**WHAT IS BEING ASKED**. Within the listing below, show every line that contains the word "ceiling".
━━━━━━━━━━
Inductive label :=
| Start (push : bool) (g : Gates) (who why : string) (keep : bool) (now : Z)
| Store (i : nat) (push : bool) (who : string) (r : agent_run) (now : Z)
| DisposeRead (on : bool)
| DisposeStore (i : nat) (push : bool) (g : Gates) (agent : dict → dict → dict → DispositionOutcome)
    (hit_ids : option (list string)) (now : Z)
| Forget (push : bool) (session : option string) (on : bool) (now : Z)
| Withdraw (push : bool) (session : option string) (on : bool) (now : Z)
| Review (push : bool) (session : option string) (on : bool) (hit_id : string) (body : dict) (now : Z)
| Propose (push : bool) (on : bool) (template : dict) (now : Z)
| ApproveInformation (push : bool) (session : option string) (on : bool) (sha : string) (now : Z)
| Decide (push : bool) (on : bool) (out : string) (grants : list string) (verifier : option Issuer)
    (who : string) (now : Z) (rid : option string)
| RequestOpen (session : option string) (on configured : bool) (out : string) (view : option RequestView)
| RequestStore (i : nat)
| Abandon (i : nat).

Section system.
Context `{PyStr} `{IsoTime} `{Schemas} `{CaseTools}.

Definition init (d : CaseDb) : System := {| db := d; tasks := []; issued := [] |}.

Definition with_db (d : CaseDb) (s : System) : System := {| db := d; tasks := tasks s; issued := issued s |}.

Definition add_task (t : task) (s : System) : System := {| db := db s; tasks := t :: tasks s; issued := issued s |}.

Definition drop_task (i : nat) (s : System) : System :=
  {| db := db s; tasks := take i (tasks s) ++ drop (S i) (tasks s); issued := issued s |}.

(** A transaction that raises leaves the rows as they were. *)
Definition commit (r : result case_exn CaseDb) (s : System) : System :=
  match r with Ok d => with_db d s | Err _ => s end.
(* ===== verification/Scopes.v ===== *)
(** Tool scopes and the ceiling of cloned agents: src/auth/scopes.py.

    A scope string is matched by splitting it at the colons, which no word
    character is; a pattern ending in [$] also matches before one final newline.
    Amounts are Python numbers. *)

From Stdlib Require Import Ascii.
From S2P Require Import Prelude PyVal.

Local Open Scope Z_scope.

Record ParsedScope := {
  category : string;
  connector : string;
  permission : string;
  resource : string;
  cap : option Z;
}.

Definition colon : ascii := ":"%char.

(** [[\w]+] and [\d+] *)
Definition is_word (s : string) : bool :=
  negb (String.eqb s EmptyString) && forallb (λ c, is_alnum c || is_underscore c) (chars s).
Definition is_number (s : string) : bool := negb (String.eqb s EmptyString) && forallb is_digit (chars s).

(** [SCOPE_PATTERN] on the segments: resource and cap are optional, the resource
    is tried first. *)
Definition match_segments (l : list string) : option ParsedScope :=
  match l with
  | cat :: conn :: perm :: rest =>
      if bool_decide (cat ∈ ["tool"; "agenticorg"]) && is_word conn && is_word perm then
        let parsed res c :=
          Some {| category := cat; connector := conn; permission := perm; resource := res; cap := c |} in
        match rest with
        | [] => parsed EmptyString None
        | [res] => if is_word res then parsed res None else None
        | [capped; n] =>
            if String.eqb capped "capped" && is_number n then parsed EmptyString (Some (int_of_digits (chars n))) else None
        | [res; capped; n] =>
            if is_word res && String.eqb capped "capped" && is_number n
            then parsed res (Some (int_of_digits (chars n))) else None
        | _ => None
        end
      else None
  | _ => None
  end.

Definition parse_scope (scope_str : string) : option ParsedScope :=
  match_segments (split colon (of_chars (drop_final_newline (chars scope_str)))).

Definition covers (p : ParsedScope) (conn perm res : string) : bool :=
  String.eqb (connector p) conn && String.eqb (permission p) perm && String.eqb (resource p) res.

Definition is_admin (p : ParsedScope) (conn : string) : bool :=
  String.eqb (connector p) conn && String.eqb (permission p) "admin".

Fixpoint check_scope (granted : list string) (conn perm res : string) (amount : option pyval) : bool * string :=
  match granted with
  | [] => (false, "no_matching_scope")
  | scope_str :: rest =>
      match parse_scope scope_str with
      | None => check_scope rest conn perm res amount
      | Some p =>
          if is_admin p conn then (true, "admin_scope")
          else if covers p conn perm res then
            match cap p, amount with
            | Some c, Some a => if scalar_ltb (VInt c) a then (false, "cap_exceeded:" +:+ pretty c)
                                else (true, "scope_match")
            | _, _ => (true, "scope_match")
            end
          else check_scope rest conn perm res amount
      end
  end.

(** The parent a child scope is held to: the violations it finds there, [None]
    without one. *)
Fixpoint hold_to_parent (child_scope : string) (child : ParsedScope) (parents : list string) : option (list string) :=
  match parents with
  | [] => None
  | parent_scope :: rest =>
      match parse_scope parent_scope with
      | None => hold_to_parent child_scope child rest
      | Some p =>
          if covers p (connector child) (permission child) (resource child) then
            Some match cap child, cap p with
                 | Some c, Some c' => if negb (c =? 0) && negb (c' =? 0) && (c' <? c)
                                      then ["Cap elevation: " +:+ child_scope +:+ " exceeds parent " +:+ parent_scope]
                                      else []
                 | _, _ => []
                 end
          else if is_admin p (connector child) then Some []
          else hold_to_parent child_scope child rest
      end
  end.

Definition validate_child (parents : list string) (child_scope : string) : list string :=
  match parse_scope child_scope with
  | None => []
  | Some child => default ["Scope not in parent: " +:+ child_scope] (hold_to_parent child_scope child parents)
  end.

Definition validate_clone_scopes (parents children : list string) : list string :=
  children ≫= validate_child parents.

(** * The ceiling *)

(** What allows an operation: an admin scope of the connector or the scope itself. *)
Definition grants (p : ParsedScope) (conn perm res : string) : Prop :=
  is_admin p conn = true ∨ covers p conn perm res = true.

Lemma covers_spec p conn perm res :
  covers p conn perm res = true ↔ connector p = conn ∧ permission p = perm ∧ resource p = res.
Proof. unfold covers. rewrite !andb_true_iff, !String.eqb_eq. naive_solver. Qed.

Lemma is_admin_spec p conn : is_admin p conn = true ↔ connector p = conn ∧ permission p = "admin".
Proof. unfold is_admin. by rewrite andb_true_iff, !String.eqb_eq. Qed.

(** An amount, if any, within a cap, if any *)
Definition within (c : option Z) (amount : option pyval) : Prop := ∀ n a, c = Some n → amount = Some a → scalar_ltb (VInt n) a = false.

(** An allowed operation is allowed by one of the scopes, with its amount. *)
Lemma check_scope_granted granted conn perm res amount :
  (check_scope granted conn perm res amount).1 = true →
  ∃ s p, s ∈ granted ∧ parse_scope s = Some p ∧ (is_admin p conn = true ∨ covers p conn perm res = true ∧ within (cap p) amount).
Proof.
  induction granted as [|s granted IH]; cbn -[scalar_ltb]; [done|]. intros Hc.
  assert ((check_scope granted conn perm res amount).1 = true →
    ∃ s' p, s' ∈ s :: granted ∧ parse_scope s' = Some p ∧ (is_admin p conn = true ∨ covers p conn perm res = true ∧ within (cap p) amount)) as Hrest.
  { intros (s' & p & Hin & ?)%IH. exists s', p. split; [by right|done]. }
  destruct (parse_scope s) as [p|] eqn:Hp; [|by apply Hrest].
  destruct (is_admin p conn) eqn:Ha; [exists s, p; split_and!; [left|done|by left]|]. destruct (covers p conn perm res) eqn:Hco; [|by apply Hrest].
  exists s, p. split_and!; [left|done|right]. split; [done|]. intros n a E1 E2. rewrite E1, E2 in Hc. by destruct (scalar_ltb (VInt n) a).
Qed.

Lemma fin_compare_mono c c' m e : c <= c' → fin_compare c' 0 m e = Lt → fin_compare c 0 m e = Lt.
Proof. unfold fin_compare. rewrite !Z.compare_lt_iff. intros Hle Hlt. pose proof (Z.pow_nonneg 2 (0 - Z.min 0 e) ltac:(lia)). nia. Qed.

Lemma scalar_ltb_mono c c' a : c <= c' → scalar_ltb (VInt c') a = true → scalar_ltb (VInt c) a = true.
Proof.
  intros Hle. destruct a as [|b|n|[| |m e]|s|l|m| |]; cbn; try done.
  1: destruct (fin_compare c' 0 (if b then 1 else 0) 0) eqn:E; try done. 2: destruct (fin_compare c' 0 n 0) eqn:E; try done. 3: destruct (fin_compare c' 0 m e) eqn:E; try done.
  all: by rewrite (fin_compare_mono _ _ _ _ Hle E).
Qed.

(** Without an amount above a cap, one granting scope is enough. *)
Lemma check_scope_allows granted conn perm res amount s p :
  (amount = None ∨ ∀ s' p', s' ∈ granted → parse_scope s' = Some p' → cap p' = None) →
  s ∈ granted → parse_scope s = Some p → grants p conn perm res →
  (check_scope granted conn perm res amount).1 = true.
Proof.
  intros Hcap. induction granted as [|s' granted IH]; intros Hin Hp Hg; [by apply not_elem_of_nil in Hin|]. cbn.
  assert (s ∈ granted → (check_scope granted conn perm res amount).1 = true) as Hrest.
  { intros Hin'. apply IH; try done. destruct Hcap as [Hcap|Hcap]; [by left|right]. intros s0 p0 Hs0. apply Hcap. by right. }
  destruct (parse_scope s') as [p'|] eqn:Hp'.
  - destruct (is_admin p' conn) eqn:Ha; [done|]. destruct (covers p' conn perm res) eqn:Hco.
    + destruct Hcap as [-> | Hcap]; [by destruct (cap p')|]. by rewrite (Hcap s' p') by (done || left).
    + apply elem_of_cons in Hin as [<- | Hin]; [|auto]. rewrite Hp in Hp'.
      injection Hp' as <-. by destruct Hg; congruence.
  - apply elem_of_cons in Hin as [<- | Hin]; [congruence|auto].
Qed.

(** A held child scope has a parent that is an admin scope of its connector, or the same scope with no lower cap. *)
Lemma hold_to_parent_granted child_scope child parents :
  hold_to_parent child_scope child parents = Some [] →
  ∃ s p, s ∈ parents ∧ parse_scope s = Some p ∧
    (is_admin p (connector child) = true ∨
     covers p (connector child) (permission child) (resource child) = true ∧ ∀ c c', cap child = Some c → cap p = Some c' → c ≠ 0 → c' ≠ 0 → c <= c').
Proof.
  induction parents as [|s parents IH]; cbn; [done|]. intros Hh.
  assert (hold_to_parent child_scope child parents = Some [] →
    ∃ s' p, s' ∈ s :: parents ∧ parse_scope s' = Some p ∧
      (is_admin p (connector child) = true ∨
       covers p (connector child) (permission child) (resource child) = true ∧ ∀ c c', cap child = Some c → cap p = Some c' → c ≠ 0 → c' ≠ 0 → c <= c')) as Hrest.
  { intros (s' & p & Hin & ?)%IH. exists s', p. split; [by right|done]. }
  destruct (parse_scope s) as [p|] eqn:Hp; [|by apply Hrest].
  destruct (covers p _ _ _) eqn:Hco; [|destruct (is_admin p _) eqn:Ha; [exists s, p; split_and!; [left|done|by left]|by apply Hrest]].
  exists s, p. split_and!; [left|done|right]. split; [done|]. intros c c' E1 E2 Hc Hc'. rewrite E1, E2 in Hh.
  destruct (Z.eqb_spec c 0), (Z.eqb_spec c' 0), (Z.ltb_spec c' c); try done; try lia.
Qed.

(** C15. The scope ceiling: when a clone's scopes show no violation, then for whatever they allow the parent holds a scope, an admin scope of
    the connector or the very scope, and where that scope and the clone's both have a cap other than zero the amount is within the parent's;
    an operation without an amount, and every operation if no parent scope is capped, is allowed to the parent itself. *)
Theorem clone_stays_under_parent parents children conn perm res amount :
  validate_clone_scopes parents children = [] →
  (check_scope children conn perm res amount).1 = true →
  (∃ s p, s ∈ parents ∧ parse_scope s = Some p ∧
    (is_admin p conn = true ∨
     covers p conn perm res = true ∧ ∃ s' child, s' ∈ children ∧ parse_scope s' = Some child ∧ covers child conn perm res = true ∧ within (cap child) amount ∧
       ((∃ c c', cap child = Some c ∧ c ≠ 0 ∧ cap p = Some c' ∧ c' ≠ 0) → within (cap p) amount))) ∧
  (amount = None ∨ (∀ s p, s ∈ parents → parse_scope s = Some p → cap p = None) → (check_scope parents conn perm res amount).1 = true).
Proof.
  intros Hval (s & child & Hin & Hp & Hg)%check_scope_granted.
  assert (validate_child parents s = []) as Hv.
  { apply list_elem_of_split in Hin as (l1 & l2 & ->). unfold validate_clone_scopes in Hval.
    rewrite bind_app in Hval. cbn in Hval. by apply app_eq_nil in Hval as [_ [? _]%app_eq_nil]. }
  unfold validate_child in Hv. rewrite Hp in Hv.
  destruct (hold_to_parent s child parents) as [v|] eqn:Hh; [|done]. cbn in Hv. subst v.
  apply hold_to_parent_granted in Hh as (s' & p & Hin' & Hp' & Hsub).
  assert (is_admin p conn = true ∨ covers p conn perm res = true ∧ covers child conn perm res = true ∧ within (cap child) amount ∧
    ((∃ c c', cap child = Some c ∧ c ≠ 0 ∧ cap p = Some c' ∧ c' ≠ 0) → within (cap p) amount)) as Hkey.
  { rewrite !is_admin_spec, !covers_spec in *. destruct Hg as [[E1 E2]|[(E1 & E2 & E3) Hw]], Hsub as [[F1 F2]|[(F1 & F2 & F3) Hc]]; try (left; split; congruence).
    right. split_and!; try (congruence || done). intros (c & c' & E4 & Hc0 & E5 & Hc0') n a E6 E7. assert (n = c') as -> by congruence. specialize (Hw c a E4 E7). specialize (Hc c c' E4 E5 Hc0 Hc0').
    destruct (scalar_ltb (VInt c') a) eqn:E; [|done]. by rewrite (scalar_ltb_mono _ _ _ Hc E) in Hw. }
  split.
  - exists s', p. split_and!; [done|done|]. destruct Hkey as [?|(Hco & Hcc & Hw & Hcap)]; [by left|right]. split; [done|]. by exists s, child.
  - intros Hcap. eapply check_scope_allows; [done|exact Hin'|exact Hp'|]. destruct Hkey as [?|(? & _)]; [by left|by right].
Qed.

Lemma clone_stays_under_parent_witness :
  ∃ s p, s ∈ ["tool:oracle_fusion:admin"; "tool:slack:write:message:capped:20"] ∧ parse_scope s = Some p ∧
    (is_admin p "slack" = true ∨ within (cap p) (Some (VInt 7))).
Proof.
  destruct (clone_stays_under_parent ["tool:oracle_fusion:admin"; "tool:slack:write:message:capped:20"] ["tool:slack:write:message:capped:9"; "tool:oracle_fusion:read:journal_entry"]
    "slack" "write" "message" (Some (VInt 7))) as [(s & p & Hin & Hp & H) _].
  - vm_compute. reflexivity.
  - vm_compute. reflexivity.
  - exists s, p. split; [exact Hin|]. split; [exact Hp|]. destruct H as [Ha|(Hc & s' & child & Hin' & Hp' & Hc' & Hw & Hcap)]; [by left|right]. apply Hcap.
    apply elem_of_cons in Hin as [->|Hin]; [vm_compute in Hp; injection Hp as <-; vm_compute in Hc; discriminate Hc|]. apply list_elem_of_singleton in Hin as ->.
    apply elem_of_cons in Hin' as [->|Hin']; [|apply list_elem_of_singleton in Hin' as ->; vm_compute in Hp'; injection Hp' as <-; vm_compute in Hc'; discriminate Hc'].
    exists 9, 20. vm_compute in Hp, Hp'. injection Hp as <-. injection Hp' as <-. split_and!; reflexivity || discriminate.
Defined.

#[local] Arguments scalar_ltb : simpl never.

(** The ceiling does not hold for capped amounts: a clone whose scope drops the
    parent's cap shows no violation, and may spend any amount the cap forbids the
    parent; so does a clone of a parent capped at zero. *)
Theorem clone_escapes_cap amount :
  scalar_ltb (VInt 500) amount = true →
  validate_clone_scopes ["tool:oracle_fusion:write:purchase_order:capped:500"]
    ["tool:oracle_fusion:write:purchase_order"] = [] ∧
  (check_scope ["tool:oracle_fusion:write:purchase_order"] "oracle_fusion" "write" "purchase_order" (Some amount)).1 = true ∧
  (check_scope ["tool:oracle_fusion:write:purchase_order:capped:500"] "oracle_fusion" "write" "purchase_order"
     (Some amount)).1 = false ∧
  validate_clone_scopes ["tool:oracle_fusion:write:purchase_order:capped:0"]
    ["tool:oracle_fusion:write:purchase_order:capped:900"] = [].
Proof.
  intros Ha. split; [vm_compute; reflexivity|]. split; [vm_compute; reflexivity|]. split; [|vm_compute; reflexivity].
  assert (parse_scope "tool:oracle_fusion:write:purchase_order:capped:500" =
    Some {| category := "tool"; connector := "oracle_fusion"; permission := "write"; resource := "purchase_order";
            cap := Some 500 |}) as Hp by (vm_compute; reflexivity).
  cbn [check_scope]. rewrite Hp. cbn. by rewrite Ha.
Qed.

Lemma clone_escapes_cap_witness :
  (check_scope ["tool:oracle_fusion:write:purchase_order:capped:500"] "oracle_fusion" "write" "purchase_order"
     (Some (VInt 1000000))).1 = false.
Proof. apply (clone_escapes_cap (VInt 1000000)). vm_compute. reflexivity. Defined.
━━━━━━━━━━
**RESPONSE TO THE TASK**.
(** Tool scopes and the ceiling of cloned agents: src/auth/scopes.py.
(** * The ceiling *)
(** C15. The scope ceiling: when a clone's scopes show no violation, then for whatever they allow the parent holds a scope, an admin scope of
(** The ceiling does not hold for capped amounts: a clone whose scope drops the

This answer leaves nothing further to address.